Environmental Protection Agency Administrator Gina McCarthy said the Obama administration won’t gin up regulatory efforts beyond what is legal to meet climate change goals established under a non-binding accord reached last week with China, but emissions of methane could be targeted next.
“We are not going to craft a final rule that is trying to achieve a certain level or a certain timing that is dictated by the climate goal,” McCarthy, speaking of the agency’s proposal to limit carbon emissions from power plants, said at a Washington event hosted by the Christian Science Monitor. “We are not going to measure ourselves by those goalposts. Those goalposts were set on a variety of factors.”
McCarthy said that while the deal with China calls for ambitious cuts from the U.S., they are achievable. She didn’t rule out the possible regulation of methane, which is released during the hydraulic fracturing, or fracking, process, coming from an interagency evaluation on how to curb emissions of the potent, short-lived heat-trapping gas.
“We are looking clearly at both regulation and voluntary actions, and commitments of the business community as opportunities for reduction,” McCarthy said, noting that the methane plan is expected to come out this fall.

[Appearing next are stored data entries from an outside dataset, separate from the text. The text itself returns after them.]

(** * Xenia emulator core (src/xenia/emulator.cc)

    A shallow embedding of [xe::Emulator]: subsystem set-up ([Setup]), the
    launch resolver ([LaunchPath] and its three variants), the module load
    chain ([CompleteLaunch]) and the host exception callback
    ([ExceptionCallback]).

    Collaborators that live in other translation units (the subsystems, the
    virtual file system, the kernel modules, the host debugger probe) are
    modelled at their interface: what a call returns is an input of the
    model, what a call does to the state the emulator shares with it is
    written out. *)

From Stdlib Require Import ZArith Lia Ascii String List.
From stdpp Require Import base tactics option list strings gmap.

(** ** Status codes *)

Module XStatus.
Local Open Scope Z_scope.

(** [X_STATUS] is a 32-bit unsigned integer. *)
Definition X_STATUS := Z.

(** Modelled from the spec: the status vocabulary (success, generic
    failure, feature-not-implemented, file-not-found) is declared in
    xenia/xbox.h, which is not part of this translation unit.  The values
    are the NT status codes of those names.  The proofs use only that
    success is zero, which is the convention [Setup] itself relies on in
    [if (result) return result;], and that the three failure codes are
    non-zero and pairwise distinct. *)
Definition X_STATUS_SUCCESS : X_STATUS := 0x00000000.
Definition X_STATUS_UNSUCCESSFUL : X_STATUS := 0xC0000001.
Definition X_STATUS_NOT_IMPLEMENTED : X_STATUS := 0xC0000002.
Definition X_STATUS_NO_SUCH_FILE : X_STATUS := 0xC000000F.

(** Conversion of a C++ [bool] to [X_STATUS], as in [return false;] from a
    function whose return type is [X_STATUS]. *)
Definition of_bool (b : bool) : X_STATUS := if b then 1 else 0.

(** The truth value of a status in a condition, as in [if (result)]. *)
Definition truthy (s : X_STATUS) : bool := negb (s =? 0).
End XStatus.
Export XStatus.

(** ** Wide strings *)

Module WString.
Local Open Scope Z_scope.

(** A [wchar_t] code unit and a [std::wstring]. *)
Definition wchar_t := Z.
Definition wstring := list wchar_t.

(** The wide literal [L"..."] of an ASCII text. *)
Definition L (s : string) : wstring :=
  map (fun a => Z.of_N (N_of_ascii a)) (list_ascii_of_string s).

(** [size_t] is 64 bits wide; [std::wstring::npos] is its largest value. *)
Definition size_bits : Z := 64.
Definition npos : Z := 2 ^ size_bits - 1.

(** [s.find_last_of(c)]: scanning left to right, [acc] holds the index of
    the last occurrence seen so far; [npos] when there is none. *)
Fixpoint find_last_of_from (s : wstring) (c : wchar_t) (i acc : Z) : Z :=
  match s with
  | [] => acc
  | x :: r => find_last_of_from r c (i + 1) (if x =? c then i else acc)
  end.

Definition find_last_of (s : wstring) (c : wchar_t) : Z :=
  find_last_of_from s c 0 npos.

(** [s.substr(pos)] for [pos <= s.size()]. *)
Definition substr (s : wstring) (pos : Z) : wstring := drop (Z.to_nat pos) s.
#[global] Instance Op_ret : MRet Op := fun A a s => (a, s, []).

#[global] Instance Op_bind : MBind Op := fun A B f m s =>
  let '(a, s1, l1) := m s in
  let '(b, s2, l2) := f a s1 in
  (b, s2, l1 ++ l2).

Definition result_of {A} (r : A * State * list Call) : A := r.1.1.
Definition state_of {A} (r : A * State * list Call) : State := r.1.2.
Definition calls_of {A} (r : A * State * list Call) : list Call := r.2.

(** One call that changes the state by [f] and returns [a]. *)
Definition prim {A} (c : Call) (f : State -> State) (a : State -> A) : Op A :=
  fun s => (a s, f s, [c]).

(** Python's short-circuit [or] and [and] over computations. *)
Definition or_ (a b : Op bool) : Op bool :=
  x ← a; if x : bool then mret true else b.

Definition and_ (a b : Op bool) : Op bool :=
  x ← a; if x : bool then b else mret false.

(** *** Toolkit calls

    [hide()] and [setVisible()] set a screen's own flag.
    [QWidget.isVisible()] answers whether the screen can be seen: its own
    flag is set and the dialog, its window, is on screen ([on_screen]).
    [QDialog.accept()] and [QDialog.reject()] close the dialog with a
    result code, [QDialog.hide()] only takes it off the screen.
    [adjustSize()] and [center()] move and resize the window; geometry is
    not part of the state. *)

Definition on_screen (w : Screen) (s : State) : bool :=
  dialog_visible s && isVisible w s.
(** * lifelib: recursive, memoized, vector-valued formula evaluation

    A shallow embedding of the cell formulas of
    [lifelib/libraries/savings/CashValue_ME/Projection/__init__.py] and
    [lifelib/projects/ifrs17sim/model/OuterProj/InnerProj/PV/__init__.py].

    A cell formula is a Python function whose calls to other cells go
    through the evaluation engine.  Its embedding is a request tree
    ([comp]): the formula either returns, raises, or requests the value of
    a key and continues with the answer.  Two interpreters give meaning
    to request trees: [run], the plain call semantics of the formulas, and
    [evaluate], the caching evaluator with its in-progress chain.

    Numbers are exact rationals ([Q]); booleans are the numbers 0 and 1,
    as in numpy arithmetic.  The two float primitives the formulas use
    ([**] and [np.exp]) are parameters of the development.  Exact
    numbers neither round nor hold NaN: what is stated of them is a
    bound, an equation in the operation order of the source, or
    expressly an identity of exact arithmetic; what depends on rounding
    or on NaN is stated of the same formulas over binary64 floats
    ([Binary64]). *)

From Stdlib Require Import ZArith QArith Qround Qminmax String List Lia Lqa.
From Stdlib Require Import Floats.
From stdpp Require Import base decidable countable gmap strings list.

Local Open Scope string_scope.
Local Open Scope list_scope.
Local Open Scope Z_scope.

Set Warnings "-inexact-float".

(** ** Argument tuples, keys, errors *)

(** One positional argument of a cell: an integer time index, a
    categorical string, or Python's [None]. *)
Inductive arg : Type :=
| AInt (z : Z)
| AStr (s : string)
| ANone.

#[global] Instance arg_eq_dec : EqDecision arg.
Proof. solve_decision. Defined.

#[global] Instance arg_countable : Countable arg.
Proof.
  refine (inj_countable'
    (fun a => match a with
              | AInt z => inl (inl z) | AStr s => inl (inr s) | ANone => inr tt
              end)
    (fun x => match x with
              | inl (inl z) => AInt z | inl (inr s) => AStr s | inr _ => ANone
              end) _).
  intros []; reflexivity.
Defined.

(** A key is a cell name together with an argument tuple; two keys are
    equal when the names and all positional values are. *)
Abbreviation key := (string * list arg)%type.

(** The exceptions of the formulas ([ValueError] to [ZeroDivisionError],
    as Python raises them) and the errors of the engine ([AlignmentError]
    to [CircularEvaluationError], as the specification names them).  The
    "invalid timing" and "invalid kind" rejections are [ValueError]s. *)
Inductive error : Type :=
| ValueError (msg : string)
| TypeError
| KeyError (name : string)
| NameError (name : string)
| IndexError
| ZeroDivisionError
| AlignmentError
| UnknownCellError (name : string)
| ArgumentArityError (name : string)
| CircularEvaluationError (chain : list key).

Inductive result (A : Type) : Type :=
| Ok (a : A)
| Err (e : error).
Arguments Ok {A} a.
Arguments Err {A} e.

Definition rbind {A B} (r : result A) (f : A -> result B) : result B :=
  match r with
  | Ok a => f a
  | Err e => Err e
  end.

(** ** Values *)

(** An index label: a number or a string. *)
Inductive label : Type :=
| LNum (q : Q)
| LStr (s : string).

Definition label_eqb (a b : label) : bool :=
  match a, b with
  | LNum x, LNum y => Qeq_bool x y
  | LStr x, LStr y => String.eqb x y
  | _, _ => false
  end.

(** A Series with a two-level index: rows of ((label1, label2), value). *)
Definition table : Type := list ((label * label) * Q).

Inductive column : Type :=
| NumCol (l : list Q)
| StrCol (l : list string).

(** A DataFrame: its index and its named columns. *)
Record frame : Type := Frame {
  index : list label;
  columns : list (string * column)
}.

(** What a cell returns: a scalar, a numeric or string array aligned to
    the model points, a two-dimensional array, a DataFrame, or an indexed
    table.  Booleans are the numbers 0 and 1. *)
Inductive value : Type :=
| VNum (q : Q)
| VArr (l : list Q)
| VStr (l : list string)
| VMat (m : list (list Q))
| VFrame (f : frame)
| VTab (t : table).

(** ** Request trees *)

Inductive comp (A : Type) : Type :=
| Ret (a : A)
| Raise (e : error)
| Call (k : key) (cont : value -> comp A).
Arguments Ret {A} a.
Arguments Raise {A} e.
Arguments Call {A} k cont.

Fixpoint bind {A B} (c : comp A) (f : A -> comp B) : comp B :=
  match c with
  | Ret a => f a
  | Raise e => Raise e
  | Call k cont => Call k (fun v => bind (cont v) f)
  end.

Definition lift {A} (r : result A) : comp A :=
  match r with
  | Ok a => Ret a
  | Err e => Raise e
  end.

(** [cell name args] is the request a formula makes when it calls
    [name(args)]. *)
Definition cell (name : string) (args : list arg) : comp value :=
  Call (name, args) Ret.

Declare Scope comp_scope.
Delimit Scope comp_scope with comp.
Notation "'let*' x ':=' c 'in' k" :=
  (bind c (fun x => k))
  (at level 10, x name, c at level 100, k at level 200) : comp_scope.
Notation "'let!' x ':=' r 'in' k" :=
  (bind (lift r) (fun x => k))
  (at level 10, x name, r at level 100, k at level 200) : comp_scope.
Local Open Scope comp_scope.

President Obama committed the United States to curbing greenhouse gas emissions at least 26 percent compared with 2005 levels by 2025 in a bilateral deal with China. Chinese President Xi Jinping said his nation’s emissions would peak and then decline around 2030, and that the world’s top emitter would get 20 percent of its power from non-fossil fuel sources by then.
McCarthy reiterated that the White House arrived at the U.S. figure through an accounting of current and potential regulatory actions. A proposed rule for existing power plants that aims to slash power sector emissions 30 percent below 2005 levels by 2030 is one of those rules, McCarthy noted.
Methane presents one of the biggest opportunities for emissions cuts. It’s the largest unregulated greenhouse gas in the U.S., accounting for 9 percent of emissions, and its climate-changing effect is about 25 times greater than carbon dioxide.
But oil and gas drillers will fight methane regulations, which they contend would raise costs. They say the industry has improved its practices to limit “fugitive” methane emissions released during the fracking process, but environmentalists contend that even a 3 percent leakage rate would erase the climate benefits of using natural gas.
Some of the policies needed to meet the U.S. goal are already facing resistance. Conservatives, business and some states have said that a proposed rule governing emissions from power plants will raise energy costs and strangle the economy. The Republican-led Congress set to take control in January has signaled that it plans to handcuff some of the EPA’s regulatory programs.
McCarthy said, however, that she was “very confident” Obama would back the agency if any legislation — including perhaps spending bills — that sought to undercut EPA hit his desk.
“There is no one banking on us getting stopped,” McCarthy said.